Ich frage mich, was die Leute immer so an der Grafik mängeln. Man sollte sich vielmehr auf Leveldesign und Story konzentrieren, was meiner ansicht nach zuträglicher ist, als die Grafikgeilheit, die alles andere zum Tode verbannt.


----------



## MysticBinary82 (14. Mai 2011)

Newb schrieb:


> Und wieso sollte MW3 bitte Crysis 2 ähneln? Nur weil ein/zwei Missionen auch in New York stattfinden, heißt das noch lange nicht, dass es irgendwas kopiert hat. Ganz im Gegenteil, viele Shooter-Entwickler orientieren sich heute viel zu sehr an die CoD-Franchise, was für mein Geschmack doch ein Tick zu viel ist. Ich kann euch jetzt schon sagen, dass Missionen in Crysis 3 an vielen verschiedenen Orten ereignen werden.


 
Dir ist aber klar, das COD das Shooter-Genre nicht neu erfunden hat. FPS ähneln sich nunmal. Innovative Ideen bekommt man nur noch sehr selten zu Gesicht.
Das man aber nun ein zerstörtes NY als Setting nimmt deutet schon darauf hin, dass man abgeklotzt hat. (Auch wenn es nur in ein paar missionen vorkommt) Man muss nämlich sagen, dass schon sehr lange bekannt ist wo Crysis 2 spielen wird. Die wollen einfach auf den Zug aufspringen das ist alles, bzw. ist das meine Meinung.


----------



## butter_milch (15. Mai 2011)

Was die Bezahlfeatures von Modern Warfare 3 angeht: Call of Duty: Modern Warfare 3 - Premium- und Social Network-Funktionen bestätigt - News bei GameStar.de



> Wie Eric Hirshberg, seines Zeichens Geschäftsführer von Activision Blizzard, gegenüber dem Branchenmagazin MCV erklärt hat,  werde der diesjährige Call-of-Duty-Ableger eine Vielzahl neuer Online-  und Social-Network-Funktionen bieten. Diese seien ein wichtiger Teil des  neuen Spiels, konkrete Details nannte er jedoch nicht. Hirshberg  erwähnte lediglich den *Einsatz von Premium-Online-Funktionen*, die von  dem Entwicklerstudio Beachhead in das Spiel integriert werden.
> 
> Diese Neuerungen würden sich jedoch nicht auf den normalen  Online-Spielbetrieb auswirken, der weiterhin kostenlos angeboten werden  soll.

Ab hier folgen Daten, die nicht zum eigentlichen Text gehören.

Lemma relay_run_inv w asked ins :
  relay_run w asked ins →
  ∃ ops, sr_inv ops (w_gateway w, asked) ∧
    ∀ ws rid out, SrDeliver true ws rid out ∈ ops → ∃ a, a ∈ ins ∧ answers a ws rid out.
Proof.
  induction 1 as [w [Hp Ho]|w w' asked ins kube dial env awaited req ig r _ (ops & Hi & Ha) Hing
                 |w g' asked ins ws rid method params r _ (ops & Hi & Ha) Hs
                 |w g' asked ins ws rid slot timed_out r _ (ops & Hi & Ha) Hs|w w' asked ins _ (ops & Hi & Ha) Hq].
  - exists []. split; [|by intros ??? ?%elem_of_nil]. split_and!; simpl; [done|by rewrite Hp|by rewrite Ho].
  - apply ingest_requests in Hing as [Hq|(ws & rid & out & g1 & Hans & Hq & Hd)].
    + exists ops. split; [by eapply sr_inv_requests|]. intros ws rid out Hin.
      destruct (Ha ws rid out Hin) as (a & Hin' & Han). exists a. set_solver.
    + exists (ops ++ [SrDeliver awaited ws rid out]). split.
      * rewrite Hd. eapply sr_inv_requests; [by apply deliver_requests|].
        exact (sr_inv_step ops (SrDeliver awaited ws rid out) (w_gateway w, asked) Hi).
      * intros ws' rid' out' [Hin|[= _ -> -> ->]%list_elem_of_singleton]%elem_of_app.
        -- destruct (Ha _ _ _ Hin) as (a & Hin' & Han). exists a. set_solver.
        -- eexists. split; [apply elem_of_app; right; by left|done].
  - exists (ops ++ [SrSend ws rid method params]). split.
    + pose proof (sr_inv_step ops (SrSend ws rid method params) (w_gateway w, asked) Hi) as Hstep.
      simpl in Hstep. rewrite Hs in Hstep. by destruct r.
    + intros ws' rid' out' [Hin|[=]%list_elem_of_singleton]%elem_of_app. by apply Ha.
  - exists (ops ++ [SrAwait ws rid slot timed_out]). split.
    + pose proof (sr_inv_step ops (SrAwait ws rid slot timed_out) (w_gateway w, asked) Hi) as Hstep.
      simpl in Hstep. by rewrite Hs in Hstep.
    + intros ws' rid' out' [Hin|[=]%list_elem_of_singleton]%elem_of_app. by apply Ha.
  - exists ops. split; [by eapply sr_inv_requests|done].
Qed.

Lemma awaited_was_answered w asked ins ws rid slot timed_out g' out :
  relay_run w asked ins → asked !! slot = Some (ws, rid) →
  await_server_request ws rid slot timed_out (w_gateway w) = (g', Some (Ok out)) →
  ∃ a, a ∈ ins ∧ answers a ws rid out.
Proof.
  intros (ops & (_ & _ & Hout) & Ha)%relay_run_inv Hask Haw. unfold await_server_request in Haw.
  destruct (gs_outcomes (w_gateway w) !! slot) as [o|] eqn:Eo; [|by repeat case_match].
  injection Haw as _ ->. destruct (Hout slot out Eo) as (ws' & rid' & Hk & Hin). simpl in Hk. rewrite Hask in Hk.
  injection Hk as <- <-. by apply Ha.
Qed.
End relay.

(** ** The approval of a call *)

Section approval.
Context {H : Type} `{HarnessControl H}.
Context {Num : Type} (is_i64 is_u64 : Num → bool) (num_to_string : Num → string).
Context (json_parse : string → result (Json Num) string) (error_text : ArgValidationError → string).
Context (approval_params : string → string → string) (debug dispatched : string → string)
  (error_json : Z → string → string) (workspace : string).
Abbreviation call_tool := (call_tool is_i64 is_u64 num_to_string json_parse error_text approval_params debug
  dispatched error_json workspace).

(** The relay the harness asks is this one: an answer it gets was waited for on
    a oneshot that was made for its question. *)
Definition this_relay (w : World H) (asked : gmap nat (string * string))
    (answer : RequestCall → result (result ServerRequestOutcome ServerRequestError) string) : Prop :=
  ∀ q out, answer q = Ok (Ok out) → ∃ slot timed_out g', asked !! slot = Some (rq_workspace q, rq_request_id q) ∧
    await_server_request (rq_workspace q) (rq_request_id q) slot timed_out (w_gateway w) = (g', Some (Ok out)).

End approval.

(** ** Witness *)

(** A client says what it supports, the relay is asked, the client answers. *)
Lemma run_exchange {H} `{HarnessControl H} kube dial env awaited req hello yes (w : World H) ws rid method params slot :
  no_requests (w_gateway w) →
  let send ig w := (channel_stream_ingest kube dial env awaited req ig w).1 in
  let asking := send_server_request ws rid method params (w_gateway (send hello w)) in
  let asked := mkWorld asking.1 (w_harness (send hello w)) in
  asking.2 = Ok slot →
  relay_run (send yes asked) {[ slot := (ws, rid) ]} [mkIngestCall kube req hello w; mkIngestCall kube req yes asked].
Proof.
  intros Hw send asking asked Hs. eapply (RunIngest asked _ _ [_] kube dial env awaited); [|apply surjective_pairing].
  apply (RunAsk (send hello w) asking.1 ∅ [_] ws rid method params (Ok slot)).
  - eapply (RunIngest w _ ∅ [] kube dial env awaited); [by apply RunStart|apply surjective_pairing].
  - rewrite <- Hs. apply surjective_pairing.
Qed.

(** Alice's client says it can approve; the harness asks; alice answers. *)
Module Demo.
Definition send (ig : IngestRequest) (w : World SampleService) : World SampleService :=
  (channel_stream_ingest (H := SampleService) (Some sample_kube) no_dial (sample_env "") true (sample_req "alice") ig w).1.
Definition hello : IngestRequest :=
  mkIngest "stream-1" "conv-1" [APPROVAL_METHOD] (Some (text_content "hi", "alice", [])) None.
Definition yes : IngestRequest := mkIngest "stream-1" "" [] None (Some (mkClientResponse "req" "yes" None)).
Definition advertised : World SampleService := send hello world2.
Definition asked : World SampleService :=
  mkWorld (send_server_request "home" "req" APPROVAL_METHOD "deploy" (w_gateway advertised)).1 (w_harness advertised).
Definition answered : World SampleService := send yes asked.
Definition answer (q : RequestCall) : result (result ServerRequestOutcome ServerRequestError) string :=
  if decide ((rq_workspace q, rq_request_id q) = ("home", "req")) then Ok (Ok (OutResult "yes")) else Err "no such request".
Definition router : RouterEnv :=
  mkRouterEnv (λ _, catalog_of (served_by "a")) true (Some (relay_of answer no_notify)) "req" false (λ _ _ _ _, Ok "call")
    (DrainFrames [failed_terminal]) (λ _ _, Err (DispatchError "")).
Definition called : list Effect * result CallToolResponse DispatchAbort :=
  call_tool (λ _, true) (λ _, true) (λ _, "") yes_json (λ _, "") (λ t i, t) (λ s, s) (λ s, s) (λ _ s, s) "home"
    router "deploy" "{}" {[ "a" := "prod" ]} None "tc".
Definition ingests : list (Ingest (H := SampleService)) :=
  [mkIngestCall (Some sample_kube) (sample_req "alice") hello world2;
   mkIngestCall (Some sample_kube) (sample_req "alice") yes asked].

Lemma answered_run : relay_run answered {[ 0 := ("home", "req") ]} ingests.
Proof.
  apply (run_exchange (Some sample_kube) no_dial (sample_env "") true (sample_req "alice") hello yes world2 "home" "req"
           APPROVAL_METHOD "deploy" 0); [split|]; by vm_compute.
Qed.

Lemma answered_here : this_relay answered {[ 0 := ("home", "req") ]} answer.
Proof.
  intros q out. unfold answer. case_decide as E; [|done]. injection E as -> ->. intros [= <-].
  exists 0, false, (w_gateway answered). split; [by rewrite lookup_singleton_eq|]. unfold await_server_request.
  assert (gs_outcomes (w_gateway answered) !! 0 = Some (OutResult "yes")) as -> by by vm_compute. done.
Qed.
End Demo.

Der letzte Satz weist darauf hin, dass der normale MP kostenlos sein wird, die anderen Funktionen aber nicht. Es wäre auch sehr schlecht für das Geschäft, wenn man mit einem Schlag das Bezahlkonzept ändert. Stattdessen werden User langsam darauf vorbereitet, monatlich zu blechen, z.B. mit der erwähnten Premium-Online-Funktion von der allerdings noch nichts bekannt ist (exklusive Ränge, Karten und Waffen?).

Dass Publisher darauf aus sind noch mehr Geld zu machen als sie ohnehin schon einnehmen, (was eine Menge ist, wie die kürzlich von diversen Publishern veröffentlichten Zahlen belegen) sollte jedem klar sein. Monatliche Abo-Gebühren für sämtliche Online-Inhalte (von Rennspielen, Shootern, RPGs, etc.) sind dafür natürlich perfekt. Ob die Premium-Funktion exklusiv für Vorbesteller ist, einmalig etwas kostet oder im Abo verfügbar sein wird bleibt offen. 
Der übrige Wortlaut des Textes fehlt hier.